-- Opening Marker --

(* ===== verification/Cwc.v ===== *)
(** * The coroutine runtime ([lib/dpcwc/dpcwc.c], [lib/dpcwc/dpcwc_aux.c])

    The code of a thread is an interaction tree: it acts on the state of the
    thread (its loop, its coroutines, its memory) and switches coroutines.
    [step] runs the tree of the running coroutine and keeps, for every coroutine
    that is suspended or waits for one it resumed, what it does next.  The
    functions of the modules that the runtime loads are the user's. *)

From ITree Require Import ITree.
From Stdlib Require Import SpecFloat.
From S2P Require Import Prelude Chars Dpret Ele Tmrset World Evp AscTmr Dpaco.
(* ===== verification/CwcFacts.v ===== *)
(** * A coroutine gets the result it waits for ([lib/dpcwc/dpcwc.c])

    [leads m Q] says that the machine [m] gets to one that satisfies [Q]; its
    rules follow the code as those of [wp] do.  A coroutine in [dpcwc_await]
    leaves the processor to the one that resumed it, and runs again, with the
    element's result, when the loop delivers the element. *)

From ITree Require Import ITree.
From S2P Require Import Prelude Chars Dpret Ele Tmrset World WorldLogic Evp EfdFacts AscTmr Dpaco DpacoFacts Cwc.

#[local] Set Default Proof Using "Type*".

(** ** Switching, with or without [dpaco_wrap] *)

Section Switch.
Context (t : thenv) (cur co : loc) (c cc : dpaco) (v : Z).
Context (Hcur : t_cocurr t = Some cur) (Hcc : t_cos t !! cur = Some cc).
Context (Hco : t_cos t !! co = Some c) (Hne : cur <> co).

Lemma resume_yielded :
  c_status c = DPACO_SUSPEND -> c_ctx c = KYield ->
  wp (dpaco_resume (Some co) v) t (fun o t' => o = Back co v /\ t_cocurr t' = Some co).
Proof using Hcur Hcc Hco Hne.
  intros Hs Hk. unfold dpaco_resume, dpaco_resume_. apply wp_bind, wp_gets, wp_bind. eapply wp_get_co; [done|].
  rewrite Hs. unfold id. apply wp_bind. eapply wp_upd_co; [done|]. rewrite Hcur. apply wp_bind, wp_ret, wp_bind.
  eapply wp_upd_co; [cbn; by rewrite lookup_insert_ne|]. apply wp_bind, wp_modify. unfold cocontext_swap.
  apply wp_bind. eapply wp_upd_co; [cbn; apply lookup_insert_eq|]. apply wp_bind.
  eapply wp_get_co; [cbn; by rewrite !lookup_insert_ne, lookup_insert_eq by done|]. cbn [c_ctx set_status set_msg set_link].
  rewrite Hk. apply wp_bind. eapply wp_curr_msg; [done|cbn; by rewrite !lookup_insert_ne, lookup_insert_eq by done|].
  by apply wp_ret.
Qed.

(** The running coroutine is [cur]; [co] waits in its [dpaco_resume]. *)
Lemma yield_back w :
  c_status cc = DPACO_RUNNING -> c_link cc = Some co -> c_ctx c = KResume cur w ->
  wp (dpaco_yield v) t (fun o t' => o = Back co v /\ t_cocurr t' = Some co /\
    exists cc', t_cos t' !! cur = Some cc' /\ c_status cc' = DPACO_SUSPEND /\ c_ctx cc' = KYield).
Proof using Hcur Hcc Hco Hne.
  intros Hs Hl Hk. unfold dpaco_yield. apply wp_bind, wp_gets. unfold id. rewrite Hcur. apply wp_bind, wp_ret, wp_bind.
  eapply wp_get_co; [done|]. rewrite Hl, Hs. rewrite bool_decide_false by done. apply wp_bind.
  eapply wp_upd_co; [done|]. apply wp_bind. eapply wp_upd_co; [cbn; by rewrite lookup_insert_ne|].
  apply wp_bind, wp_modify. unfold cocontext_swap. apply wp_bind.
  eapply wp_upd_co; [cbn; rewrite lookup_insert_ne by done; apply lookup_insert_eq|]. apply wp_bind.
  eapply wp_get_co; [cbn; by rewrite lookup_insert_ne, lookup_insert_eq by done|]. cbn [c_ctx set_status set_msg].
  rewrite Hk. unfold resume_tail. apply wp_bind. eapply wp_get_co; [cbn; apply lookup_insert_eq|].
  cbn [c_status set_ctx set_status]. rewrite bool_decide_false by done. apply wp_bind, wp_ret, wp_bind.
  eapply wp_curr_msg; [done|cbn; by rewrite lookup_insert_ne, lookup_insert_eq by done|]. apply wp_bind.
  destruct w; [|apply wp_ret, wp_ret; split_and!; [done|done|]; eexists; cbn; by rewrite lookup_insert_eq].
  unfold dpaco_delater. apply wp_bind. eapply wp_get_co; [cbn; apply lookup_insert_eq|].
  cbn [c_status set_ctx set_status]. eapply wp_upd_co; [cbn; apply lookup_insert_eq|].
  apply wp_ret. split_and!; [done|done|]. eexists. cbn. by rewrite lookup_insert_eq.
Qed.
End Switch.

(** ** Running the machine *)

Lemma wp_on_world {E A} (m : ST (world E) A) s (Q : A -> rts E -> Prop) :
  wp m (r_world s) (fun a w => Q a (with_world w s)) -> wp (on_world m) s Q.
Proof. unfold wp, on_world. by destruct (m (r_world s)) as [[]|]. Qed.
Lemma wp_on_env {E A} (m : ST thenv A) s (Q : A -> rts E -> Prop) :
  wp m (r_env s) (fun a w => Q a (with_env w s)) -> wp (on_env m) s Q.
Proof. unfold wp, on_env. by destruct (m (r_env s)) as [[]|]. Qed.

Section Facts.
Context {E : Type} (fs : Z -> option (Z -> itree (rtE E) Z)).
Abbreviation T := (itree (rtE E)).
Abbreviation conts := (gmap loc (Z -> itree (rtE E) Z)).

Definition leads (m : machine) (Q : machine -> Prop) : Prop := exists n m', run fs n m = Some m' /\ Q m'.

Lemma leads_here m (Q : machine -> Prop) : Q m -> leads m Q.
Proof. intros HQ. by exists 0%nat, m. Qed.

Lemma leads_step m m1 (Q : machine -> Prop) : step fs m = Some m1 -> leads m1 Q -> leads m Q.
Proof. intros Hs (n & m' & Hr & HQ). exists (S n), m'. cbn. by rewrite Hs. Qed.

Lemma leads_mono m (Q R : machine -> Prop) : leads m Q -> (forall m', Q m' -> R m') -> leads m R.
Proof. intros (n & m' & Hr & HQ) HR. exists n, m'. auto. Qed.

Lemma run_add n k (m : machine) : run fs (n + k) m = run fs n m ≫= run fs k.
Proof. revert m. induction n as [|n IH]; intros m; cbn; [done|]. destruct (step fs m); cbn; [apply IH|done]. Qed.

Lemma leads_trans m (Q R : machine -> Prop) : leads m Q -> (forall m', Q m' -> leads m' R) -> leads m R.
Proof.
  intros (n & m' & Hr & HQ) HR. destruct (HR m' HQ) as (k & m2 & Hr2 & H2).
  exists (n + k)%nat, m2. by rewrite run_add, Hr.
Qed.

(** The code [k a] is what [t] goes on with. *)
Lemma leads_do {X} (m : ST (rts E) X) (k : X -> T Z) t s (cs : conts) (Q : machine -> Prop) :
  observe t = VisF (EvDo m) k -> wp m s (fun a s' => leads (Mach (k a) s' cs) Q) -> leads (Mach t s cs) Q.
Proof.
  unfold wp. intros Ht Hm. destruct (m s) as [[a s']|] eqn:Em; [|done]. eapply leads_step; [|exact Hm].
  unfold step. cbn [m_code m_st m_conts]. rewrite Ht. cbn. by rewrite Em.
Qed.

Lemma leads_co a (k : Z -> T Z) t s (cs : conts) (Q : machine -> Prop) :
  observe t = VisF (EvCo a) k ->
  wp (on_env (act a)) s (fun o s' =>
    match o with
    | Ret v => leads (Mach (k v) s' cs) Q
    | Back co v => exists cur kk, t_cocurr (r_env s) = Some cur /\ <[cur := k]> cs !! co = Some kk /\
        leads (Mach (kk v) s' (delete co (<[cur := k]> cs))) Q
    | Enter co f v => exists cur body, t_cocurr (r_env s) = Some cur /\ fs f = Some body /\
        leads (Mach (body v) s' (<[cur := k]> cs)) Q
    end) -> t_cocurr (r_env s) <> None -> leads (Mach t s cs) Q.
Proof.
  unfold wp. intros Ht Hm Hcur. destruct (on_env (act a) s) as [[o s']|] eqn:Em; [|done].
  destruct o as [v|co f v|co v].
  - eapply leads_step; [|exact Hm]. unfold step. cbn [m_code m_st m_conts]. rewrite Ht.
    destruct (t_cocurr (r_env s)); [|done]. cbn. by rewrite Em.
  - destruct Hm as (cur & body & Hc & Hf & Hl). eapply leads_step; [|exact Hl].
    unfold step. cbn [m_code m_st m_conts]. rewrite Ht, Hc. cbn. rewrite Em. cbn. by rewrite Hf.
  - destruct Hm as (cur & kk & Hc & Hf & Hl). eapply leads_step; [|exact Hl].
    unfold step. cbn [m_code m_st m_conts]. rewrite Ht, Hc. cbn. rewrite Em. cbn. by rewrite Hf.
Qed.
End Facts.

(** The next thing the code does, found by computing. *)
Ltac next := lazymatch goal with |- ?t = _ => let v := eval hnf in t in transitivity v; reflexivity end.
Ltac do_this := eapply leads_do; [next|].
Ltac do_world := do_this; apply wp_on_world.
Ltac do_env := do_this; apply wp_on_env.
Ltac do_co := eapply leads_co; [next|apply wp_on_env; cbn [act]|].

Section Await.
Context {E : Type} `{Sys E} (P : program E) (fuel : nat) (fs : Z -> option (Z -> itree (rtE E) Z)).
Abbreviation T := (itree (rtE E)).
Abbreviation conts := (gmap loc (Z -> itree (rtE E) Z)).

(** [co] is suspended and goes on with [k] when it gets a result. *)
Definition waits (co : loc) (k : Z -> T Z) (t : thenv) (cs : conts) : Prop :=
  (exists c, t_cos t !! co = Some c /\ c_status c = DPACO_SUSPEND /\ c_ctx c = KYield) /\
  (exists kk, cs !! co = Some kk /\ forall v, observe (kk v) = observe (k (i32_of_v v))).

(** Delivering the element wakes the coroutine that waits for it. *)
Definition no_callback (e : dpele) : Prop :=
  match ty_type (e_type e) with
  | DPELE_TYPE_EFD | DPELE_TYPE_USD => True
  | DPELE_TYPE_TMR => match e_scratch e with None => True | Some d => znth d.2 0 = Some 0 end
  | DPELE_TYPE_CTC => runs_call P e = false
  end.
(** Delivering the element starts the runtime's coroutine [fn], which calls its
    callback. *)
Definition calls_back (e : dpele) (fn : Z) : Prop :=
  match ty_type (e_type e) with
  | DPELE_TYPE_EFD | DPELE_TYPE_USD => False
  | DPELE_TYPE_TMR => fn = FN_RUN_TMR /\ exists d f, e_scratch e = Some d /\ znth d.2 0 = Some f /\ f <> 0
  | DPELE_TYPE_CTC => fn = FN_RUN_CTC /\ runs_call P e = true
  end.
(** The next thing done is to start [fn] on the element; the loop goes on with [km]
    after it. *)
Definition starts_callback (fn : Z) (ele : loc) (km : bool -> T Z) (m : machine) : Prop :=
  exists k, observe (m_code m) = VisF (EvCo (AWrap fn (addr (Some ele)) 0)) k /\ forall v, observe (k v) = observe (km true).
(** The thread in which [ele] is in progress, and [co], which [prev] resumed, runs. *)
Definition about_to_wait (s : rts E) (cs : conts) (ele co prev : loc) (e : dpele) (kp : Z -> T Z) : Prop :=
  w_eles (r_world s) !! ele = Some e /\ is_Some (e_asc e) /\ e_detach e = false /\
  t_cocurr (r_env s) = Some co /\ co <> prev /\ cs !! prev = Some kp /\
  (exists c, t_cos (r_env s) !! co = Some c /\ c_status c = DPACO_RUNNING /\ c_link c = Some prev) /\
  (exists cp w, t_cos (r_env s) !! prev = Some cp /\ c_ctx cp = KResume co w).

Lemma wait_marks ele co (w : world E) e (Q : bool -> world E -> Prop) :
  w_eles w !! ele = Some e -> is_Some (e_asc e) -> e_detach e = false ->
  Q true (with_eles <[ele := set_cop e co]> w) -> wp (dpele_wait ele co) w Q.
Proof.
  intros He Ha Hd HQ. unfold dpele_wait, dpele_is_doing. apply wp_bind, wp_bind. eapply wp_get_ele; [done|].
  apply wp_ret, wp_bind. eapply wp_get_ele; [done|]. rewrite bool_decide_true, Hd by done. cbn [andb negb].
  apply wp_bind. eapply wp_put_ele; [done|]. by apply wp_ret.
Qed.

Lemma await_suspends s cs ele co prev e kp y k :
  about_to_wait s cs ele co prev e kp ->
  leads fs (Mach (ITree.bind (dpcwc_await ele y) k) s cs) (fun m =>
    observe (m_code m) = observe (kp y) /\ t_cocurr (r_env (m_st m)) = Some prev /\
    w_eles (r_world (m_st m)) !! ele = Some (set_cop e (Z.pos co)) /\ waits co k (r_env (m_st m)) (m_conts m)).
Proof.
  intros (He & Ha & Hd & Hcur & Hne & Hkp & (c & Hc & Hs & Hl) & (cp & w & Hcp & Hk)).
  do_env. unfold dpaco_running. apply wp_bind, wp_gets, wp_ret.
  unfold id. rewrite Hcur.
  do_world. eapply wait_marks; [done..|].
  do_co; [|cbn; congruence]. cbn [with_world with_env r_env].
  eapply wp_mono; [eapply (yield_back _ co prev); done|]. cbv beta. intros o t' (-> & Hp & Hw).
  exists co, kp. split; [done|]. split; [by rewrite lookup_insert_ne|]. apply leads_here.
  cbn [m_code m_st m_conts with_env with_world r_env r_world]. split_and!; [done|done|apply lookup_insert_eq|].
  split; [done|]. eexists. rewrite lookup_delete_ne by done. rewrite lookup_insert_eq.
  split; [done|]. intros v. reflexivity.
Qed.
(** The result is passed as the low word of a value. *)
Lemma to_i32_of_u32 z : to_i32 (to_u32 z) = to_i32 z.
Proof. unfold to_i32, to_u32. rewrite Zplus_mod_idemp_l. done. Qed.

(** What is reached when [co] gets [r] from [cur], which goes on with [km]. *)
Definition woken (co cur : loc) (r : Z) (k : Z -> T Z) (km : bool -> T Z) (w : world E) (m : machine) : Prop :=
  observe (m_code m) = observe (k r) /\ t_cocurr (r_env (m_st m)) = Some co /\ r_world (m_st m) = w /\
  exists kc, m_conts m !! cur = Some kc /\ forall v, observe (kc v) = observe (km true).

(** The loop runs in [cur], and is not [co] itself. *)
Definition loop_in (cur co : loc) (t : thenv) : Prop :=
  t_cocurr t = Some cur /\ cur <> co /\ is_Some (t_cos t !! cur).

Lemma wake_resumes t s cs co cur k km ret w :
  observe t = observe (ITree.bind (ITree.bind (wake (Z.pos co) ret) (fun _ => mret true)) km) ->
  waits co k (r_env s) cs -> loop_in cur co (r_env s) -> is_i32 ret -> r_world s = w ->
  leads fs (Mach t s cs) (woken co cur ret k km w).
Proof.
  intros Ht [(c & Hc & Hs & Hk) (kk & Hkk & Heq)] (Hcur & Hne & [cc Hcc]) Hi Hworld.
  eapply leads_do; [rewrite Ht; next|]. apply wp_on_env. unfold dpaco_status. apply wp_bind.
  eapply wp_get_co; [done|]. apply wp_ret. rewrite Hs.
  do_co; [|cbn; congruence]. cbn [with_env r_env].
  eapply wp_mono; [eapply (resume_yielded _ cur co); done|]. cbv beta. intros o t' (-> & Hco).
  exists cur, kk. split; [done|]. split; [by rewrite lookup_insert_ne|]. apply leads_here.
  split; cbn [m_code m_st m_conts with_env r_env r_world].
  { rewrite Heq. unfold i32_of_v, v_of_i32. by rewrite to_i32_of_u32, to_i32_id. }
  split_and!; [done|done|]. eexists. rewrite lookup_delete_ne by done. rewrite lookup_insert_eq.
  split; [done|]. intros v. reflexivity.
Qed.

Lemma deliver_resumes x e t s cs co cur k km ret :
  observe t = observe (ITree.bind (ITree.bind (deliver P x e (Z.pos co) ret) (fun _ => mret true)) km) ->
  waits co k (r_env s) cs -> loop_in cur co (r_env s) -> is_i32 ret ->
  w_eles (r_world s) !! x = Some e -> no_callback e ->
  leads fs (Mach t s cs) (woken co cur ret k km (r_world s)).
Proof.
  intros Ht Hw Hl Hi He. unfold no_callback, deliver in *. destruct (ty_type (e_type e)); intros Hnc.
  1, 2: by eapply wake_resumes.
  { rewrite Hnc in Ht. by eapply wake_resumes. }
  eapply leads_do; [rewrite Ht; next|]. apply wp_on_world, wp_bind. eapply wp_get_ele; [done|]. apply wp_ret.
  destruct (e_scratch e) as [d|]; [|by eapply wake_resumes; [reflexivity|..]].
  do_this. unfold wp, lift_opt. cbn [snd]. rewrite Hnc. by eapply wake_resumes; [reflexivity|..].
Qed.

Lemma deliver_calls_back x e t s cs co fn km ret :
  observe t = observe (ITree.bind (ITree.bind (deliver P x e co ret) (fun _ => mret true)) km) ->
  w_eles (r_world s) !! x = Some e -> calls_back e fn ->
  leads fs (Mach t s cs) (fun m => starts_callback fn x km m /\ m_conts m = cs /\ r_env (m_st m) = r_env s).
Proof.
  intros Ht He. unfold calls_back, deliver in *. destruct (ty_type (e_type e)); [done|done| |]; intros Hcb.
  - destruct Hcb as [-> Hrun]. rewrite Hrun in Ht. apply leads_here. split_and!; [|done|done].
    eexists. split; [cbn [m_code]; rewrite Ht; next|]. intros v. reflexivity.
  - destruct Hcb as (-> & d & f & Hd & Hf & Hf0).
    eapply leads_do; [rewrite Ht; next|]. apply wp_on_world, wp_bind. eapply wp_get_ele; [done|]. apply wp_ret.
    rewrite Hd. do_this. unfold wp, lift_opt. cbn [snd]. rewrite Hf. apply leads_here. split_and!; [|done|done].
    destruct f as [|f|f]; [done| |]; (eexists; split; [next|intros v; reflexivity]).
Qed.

-- Closing Marker --
-- Opening Marker --

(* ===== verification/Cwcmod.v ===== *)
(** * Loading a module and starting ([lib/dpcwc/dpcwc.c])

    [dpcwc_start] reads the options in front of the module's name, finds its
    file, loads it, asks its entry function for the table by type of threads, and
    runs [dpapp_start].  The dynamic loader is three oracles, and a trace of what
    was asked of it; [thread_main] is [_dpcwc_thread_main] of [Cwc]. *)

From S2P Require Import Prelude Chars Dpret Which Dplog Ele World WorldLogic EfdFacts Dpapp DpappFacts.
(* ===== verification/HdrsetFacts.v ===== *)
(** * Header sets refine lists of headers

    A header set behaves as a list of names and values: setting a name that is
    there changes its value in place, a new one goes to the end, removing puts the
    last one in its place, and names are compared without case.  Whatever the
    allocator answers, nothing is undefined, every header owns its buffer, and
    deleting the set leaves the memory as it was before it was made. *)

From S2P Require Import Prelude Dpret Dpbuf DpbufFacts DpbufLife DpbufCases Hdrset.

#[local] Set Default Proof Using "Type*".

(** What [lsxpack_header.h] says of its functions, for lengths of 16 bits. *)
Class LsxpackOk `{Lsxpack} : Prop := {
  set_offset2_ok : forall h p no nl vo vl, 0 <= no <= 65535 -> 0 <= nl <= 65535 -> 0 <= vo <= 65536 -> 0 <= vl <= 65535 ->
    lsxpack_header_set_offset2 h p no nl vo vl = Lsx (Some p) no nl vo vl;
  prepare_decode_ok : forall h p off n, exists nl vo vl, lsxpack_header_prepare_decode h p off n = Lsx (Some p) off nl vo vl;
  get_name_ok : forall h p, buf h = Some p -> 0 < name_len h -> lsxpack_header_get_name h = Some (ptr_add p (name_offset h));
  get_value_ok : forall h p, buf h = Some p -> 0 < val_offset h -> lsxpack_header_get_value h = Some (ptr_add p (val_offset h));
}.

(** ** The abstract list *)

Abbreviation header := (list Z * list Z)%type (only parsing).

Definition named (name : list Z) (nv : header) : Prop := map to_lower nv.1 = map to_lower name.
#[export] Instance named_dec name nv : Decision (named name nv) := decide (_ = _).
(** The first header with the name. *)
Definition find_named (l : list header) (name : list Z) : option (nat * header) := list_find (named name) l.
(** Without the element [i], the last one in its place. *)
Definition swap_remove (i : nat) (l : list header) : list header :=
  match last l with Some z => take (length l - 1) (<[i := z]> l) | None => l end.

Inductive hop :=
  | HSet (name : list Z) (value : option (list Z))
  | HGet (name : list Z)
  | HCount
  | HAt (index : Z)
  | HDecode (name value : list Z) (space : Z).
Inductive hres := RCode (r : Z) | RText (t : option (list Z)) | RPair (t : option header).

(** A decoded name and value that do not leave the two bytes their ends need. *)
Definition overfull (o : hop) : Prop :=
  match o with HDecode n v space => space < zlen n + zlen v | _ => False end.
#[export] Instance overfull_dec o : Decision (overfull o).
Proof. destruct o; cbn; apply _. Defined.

-- Closing Marker --

=== The problem ===
Please write out, exactly as they appear above, only the lines in the stretch from the line with "(* ===== verification/Cwc.v ===== *)" through the line with "functions of the".

=== Output of the exercise ===
(* ===== verification/Cwc.v ===== *)
(** * The coroutine runtime ([lib/dpcwc/dpcwc.c], [lib/dpcwc/dpcwc_aux.c])

    The code of a thread is an interaction tree: it acts on the state of the
    thread (its loop, its coroutines, its memory) and switches coroutines.
    [step] runs the tree of the running coroutine and keeps, for every coroutine
    that is suspended or waits for one it resumed, what it does next.  The
    functions of the modules that the runtime loads are the user's. *)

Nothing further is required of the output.